ASSIGNMENT
I need the lines below from the one with "plain v = true → string_end" down to the one with "set (d := c ++ [x20])." reproduced exactly, both ends included, and nothing else.

- - -

(* ===== verification/RegistryScan.v ===== *)
(** * The host's scanner on the generator's document

    Every stream object the generator prints is scanned to its component,
    its direction and its stream id, and the objects are found one after the
    other. *)

From S2P Require Import Prelude CString Generator Json RegistryText HostState HostIo Flush Registry.

(** Appends associated to the right. *)
Ltac app_norm := repeat first [rewrite <-app_assoc | progress cbn [app]].

(** The words that are keys of the scanner: a component, an interface or a
    name equal to one of them would be taken for the key. *)
Definition scanner_keys : list (list byte) := [bs "streams"; bs "stream_id"; bs "direction"].

Definition word_ok (s : list byte) : bool := plain s && bool_decide (s ∉ scanner_keys).

Definition interface_ok (i : interface) : bool := word_ok (if_name i).

Definition stream_ok (s : stream) : bool :=
  word_ok (st_component s) && plain (st_type s) && plain (st_id_source s) &&
  word_ok (st_direction s) && forallb interface_ok (st_interfaces s) &&
  (-1 <=? st_id s) && (st_id s <=? 0xff).

(** The chunks of a stream object, around what the scanner looks for. *)
Definition object_head : list chunk :=
  [CRaw (bs "{"); CStr (bs "aliases"); CRaw (bs ": "); CRaw (bs "["); CRaw (bs "]");
   CRaw (bs ", ")].
Definition object_component (s : stream) : list chunk :=
  [CStr (bs "component"); CRaw (bs ": "); CStr (st_component s); CRaw (bs ", ")].
Definition object_direction (s : stream) : list chunk :=
  [CStr (bs "direction"); CRaw (bs ": "); CStr (st_direction s); CRaw (bs ", ")].
Definition object_interfaces (s : stream) : list chunk :=
  [CStr (bs "interfaces"); CRaw (bs ": ")] ++
  jlist (map interface_json (st_interfaces s)) ++ [CRaw (bs ", ")].
Definition object_id (s : stream) : list chunk :=
  [CStr (bs "stream_id"); CRaw (bs ": "); CRaw (fmt_d (st_id s)); CRaw (bs ", ")].
Definition object_tail (s : stream) : list chunk :=
  [CStr (bs "stream_id_source"); CRaw (bs ": "); CStr (st_id_source s); CRaw (bs ", ");
   CStr (bs "type"); CRaw (bs ": "); CStr (st_type s); CRaw (bs "}")].

(* ------------------------------------------------------------------ *)
(** ** Lemmas: one key *)

Lemma word_ok_spec s : word_ok s = true → plain s = true ∧ s ∉ scanner_keys.
Proof. unfold word_ok. intros Hs. z_bool. by split. Qed.

Lemma word_ok_ne s k : word_ok s = true → k ∈ scanner_keys → CStr k ≠ CStr s.
Proof. intros [_ Hs]%word_ok_spec Hk [= ->]. done. Qed.

Lemma key_found s pos a cs key r :
  s = a ++ text cs ++ x22 :: key ++ [x22] ++ r → pos = length a →
  good cs = true → key_ok key = true → CStr key ∉ cs →
  strstr s pos (x22 :: key ++ [x22]) = Some (pos + length (text cs))%nat.
Proof. intros -> -> Hg Hk Hn. rewrite strstr_app. by apply strstr_key. Qed.

(** After a key: the colon, and the value behind one space. *)
Lemma after_key s pos a key r :
  s = a ++ x22 :: key ++ [x22] ++ x3a :: r → pos = length a → key_ok key = true →
  strstr s pos (x22 :: key ++ [x22]) = Some pos ∧
  skip_space s (pos + length (x22 :: key ++ [x22])) = length (a ++ x22 :: key ++ [x22]) ∧
  char_at s (length (a ++ x22 :: key ++ [x22])) = x3a.
Proof.
  intros -> -> Hk. split_and!.
  - rewrite (key_found _ _ a [] key (x3a :: r)); [by rewrite Nat.add_0_r|done..|].
    apply not_elem_of_nil.
  - rewrite <-length_app.
    replace (a ++ x22 :: key ++ [x22] ++ x3a :: r)
      with ((a ++ x22 :: key ++ [x22]) ++ [] ++ x3a :: r)
      by (cbn; rewrite <-!app_assoc; cbn; by rewrite <-app_assoc).
    rewrite skip_space_app by done. cbn. lia.
  - replace (a ++ x22 :: key ++ [x22] ++ x3a :: r)
      with ((a ++ x22 :: key ++ [x22]) ++ x3a :: r)
      by (cbn; rewrite <-!app_assoc; cbn; by rewrite <-app_assoc).
    apply char_at_head.
Qed.

Lemma string_end_found v r pos :
  plain v = true → string_end (v ++ x22 :: r) pos = Some (pos + length v)%nat.
Proof.
  revert pos. induction v as [|c v IH]; intros pos Hv; cbn in *.
  - by rewrite Nat.add_0_r.
  - apply andb_prop in Hv as [Hc Hv]. apply plain_no_quote in Hc as (? & ? & _).
    rewrite !bool_decide_eq_false_2 by done. rewrite IH by done. f_equal. lia.
Qed.

Lemma string_value_found s pos a key v r :
  s = a ++ x22 :: key ++ [x22] ++ bs ": " ++ x22 :: v ++ x22 :: r → pos = length a →
  key_ok key = true → plain v = true →
  json_string_value_after s pos (x22 :: key ++ [x22]) = Some v.
Proof.
  intros Hs Hp Hk Hv. destruct (after_key s pos a key (x20 :: x22 :: v ++ x22 :: r)) as (H1 & H2 & H3);
    [done..|]. unfold json_string_value_after. rewrite H1, H2, H3. cbn [negb].
  set (b := a ++ x22 :: key ++ [x22]) in *.
  assert (Hs2 : s = (b ++ [x3a]) ++ [x20] ++ x22 :: v ++ x22 :: r).
  { rewrite Hs. subst b. change (bs ": ") with [x3a; x20].
    rewrite <-!app_assoc. cbn. by rewrite <-app_assoc. }
  replace (S (length b)) with (length (b ++ [x3a])) by (rewrite length_app; cbn; lia).
  rewrite Hs2, skip_space_app by done. set (c := b ++ [x3a]).
  replace (length c + length [x20])%nat with (length (c ++ [x20])) by (by rewrite length_app).
  rewrite app_assoc, char_at_head. cbn [negb bool_decide decide].
  set (d := c ++ [x20]).
  replace (S (length d)) with (length (d ++ [x22])) by (rewrite length_app; cbn; lia).
  replace (d ++ x22 :: v ++ x22 :: r) with ((d ++ [x22]) ++ v ++ x22 :: r) by (by rewrite <-app_assoc).
  rewrite drop_app_length, string_end_found by done.
  rewrite bool_decide_eq_true_2 by done. cbn [negb].
  f_equal. rewrite take_app_length'; [done|lia].
Qed.

Lemma int_value_found s pos a key z r :
  s = a ++ x22 :: key ++ [x22] ++ bs ": " ++ fmt_d z ++ r → pos = length a →
  key_ok key = true → -1 ≤ z ≤ 0xff → isdigit (default x00 (head r)) = false →
  json_int_value_after s pos (x22 :: key ++ [x22]) = Some z.
Proof.
  intros Hs Hp Hk Hz Hr. destruct (after_key s pos a key (x20 :: fmt_d z ++ r)) as (H1 & H2 & H3);
    [done..|]. unfold json_int_value_after. rewrite H1, H2, H3. cbn [negb].
  set (b := a ++ x22 :: key ++ [x22]) in *.
  assert (Hs2 : s = (b ++ [x3a]) ++ [x20] ++ fmt_d z ++ r).
  { rewrite Hs. subst b. change (bs ": ") with [x3a; x20].
    rewrite <-!app_assoc. cbn. by rewrite <-app_assoc. }
  replace (S (length b)) with (length (b ++ [x3a])) by (rewrite length_app; cbn; lia).
  rewrite bool_decide_eq_true_2 by done. cbn [negb].
  rewrite Hs2, strtol_fmt_d by (done || unfold LONG_MIN, LONG_MAX; lia).
  cbn [strtol_value strtol_erange strtol_found negb orb].
  by rewrite (proj2 (Z.ltb_ge _ _)), (proj2 (Z.ltb_ge _ _)) by lia.
Qed.

(* ------------------------------------------------------------------ *)
(** ** Lemmas: one stream object *)

Lemma stream_json_chunks s :
  stream_json s = object_head ++ object_component s ++ object_direction s ++
    object_interfaces s ++ object_id s ++ object_tail s.
Proof.
  unfold stream_json, object_interfaces.
  generalize (map interface_json (st_interfaces s)). intros l.
  unfold jdict, jlist. cbn. rewrite <-!app_assoc. reflexivity.
Qed.

Lemma value_interface i : interface_ok i = true → value (interface_json i).
Proof.
  intros [Hp _]%word_ok_spec. unfold interface_json, jdict.
  apply (value_wrap x7b x7d); [by right|]. cbn [sort_keys foldr].
  apply value_comma_sep. destruct i as [[] n]; cbn in *;
    repeat (apply Forall_cons; split; [apply value_field; [done|by apply value_jstr]|]);
    by apply Forall_nil.
Qed.

Lemma value_interfaces l :
  forallb interface_ok l = true → value (jlist (map interface_json l)).
Proof.
  intros Hl. apply value_jlist, Forall_forall. intros v Hv.
  apply list_elem_of_In, in_map_iff in Hv as (i & <- & Hin).
  rewrite forallb_forall in Hl. by apply value_interface, Hl.
Qed.

Lemma in_comma_sep s vs :
  CStr s ∈ comma_sep vs → ∃ v, v ∈ vs ∧ CStr s ∈ v.
Proof.
  destruct vs as [|v vs]; [by intros ?%not_elem_of_nil|]. cbn [comma_sep].
  intros [Hin|Hin]%elem_of_app; [exists v; split; [left|done]|].
  induction vs as [|w vs IH]; cbn in Hin; [by apply not_elem_of_nil in Hin|].
  apply elem_of_cons in Hin as [?|[Hin|Hin]%elem_of_app]; [done| |].
  - exists w. split; [right; left|done].
  - destruct (IH Hin) as (u & Hu & ?). exists u. split; [|done].
    apply elem_of_cons in Hu as [->|Hu]; [left|by do 2 right].
Qed.

(** A literal among the chunks of a bracketed list. *)
Lemma in_jlist s vs : CStr s ∈ jlist vs → ∃ v, v ∈ vs ∧ CStr s ∈ v.
Proof.
  unfold jlist. intros [?|[Hin|Hin]%elem_of_app]%elem_of_cons; [done| |].
  - by apply in_comma_sep.
  - by apply list_elem_of_singleton in Hin.
Qed.

Lemma interfaces_avoid k l :
  forallb interface_ok l = true → k ∈ scanner_keys → CStr k ∉ jlist (map interface_json l).
Proof.
  intros Hl Hk Hin. apply in_jlist in Hin as (v & Hv & Hin).
  apply list_elem_of_In, in_map_iff in Hv as (i & <- & Hi).
  rewrite forallb_forall in Hl. apply Hl in Hi. pose proof (word_ok_ne _ _ Hi Hk) as Hne.
  apply list_elem_of_In in Hin. unfold scanner_keys in Hk.
  rewrite !elem_of_cons, elem_of_nil in Hk.
  destruct i as [kd n]. cbn in Hin, Hne.
  destruct Hk as [->|[->|[->|[]]]], kd; cbn in Hin, Hne;
    repeat destruct Hin as [Hin|Hin]; try done; congruence.
Qed.

Record stream_words (s : stream) : Prop := StreamWords {
  sw_component : word_ok (st_component s) = true;
  sw_type : plain (st_type s) = true;
  sw_source : plain (st_id_source s) = true;
  sw_direction : word_ok (st_direction s) = true;
  sw_interfaces : forallb interface_ok (st_interfaces s) = true;
  sw_id : -1 ≤ st_id s ≤ 0xff
}.

Lemma stream_ok_words s : stream_ok s = true → stream_words s.
Proof. unfold stream_ok. intros Hs. z_bool. by constructor. Qed.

- - -

SOLUTION TO THIS EXERCISE
  plain v = true → string_end (v ++ x22 :: r) pos = Some (pos + length v)%nat.
Proof.
  revert pos. induction v as [|c v IH]; intros pos Hv; cbn in *.
  - by rewrite Nat.add_0_r.
  - apply andb_prop in Hv as [Hc Hv]. apply plain_no_quote in Hc as (? & ? & _).
    rewrite !bool_decide_eq_false_2 by done. rewrite IH by done. f_equal. lia.
Qed.

Lemma string_value_found s pos a key v r :
  s = a ++ x22 :: key ++ [x22] ++ bs ": " ++ x22 :: v ++ x22 :: r → pos = length a →
  key_ok key = true → plain v = true →
  json_string_value_after s pos (x22 :: key ++ [x22]) = Some v.
Proof.
  intros Hs Hp Hk Hv. destruct (after_key s pos a key (x20 :: x22 :: v ++ x22 :: r)) as (H1 & H2 & H3);
    [done..|]. unfold json_string_value_after. rewrite H1, H2, H3. cbn [negb].
  set (b := a ++ x22 :: key ++ [x22]) in *.
  assert (Hs2 : s = (b ++ [x3a]) ++ [x20] ++ x22 :: v ++ x22 :: r).
  { rewrite Hs. subst b. change (bs ": ") with [x3a; x20].
    rewrite <-!app_assoc. cbn. by rewrite <-app_assoc. }
  replace (S (length b)) with (length (b ++ [x3a])) by (rewrite length_app; cbn; lia).
  rewrite Hs2, skip_space_app by done. set (c := b ++ [x3a]).
  replace (length c + length [x20])%nat with (length (c ++ [x20])) by (by rewrite length_app).
  rewrite app_assoc, char_at_head. cbn [negb bool_decide decide].
  set (d := c ++ [x20]).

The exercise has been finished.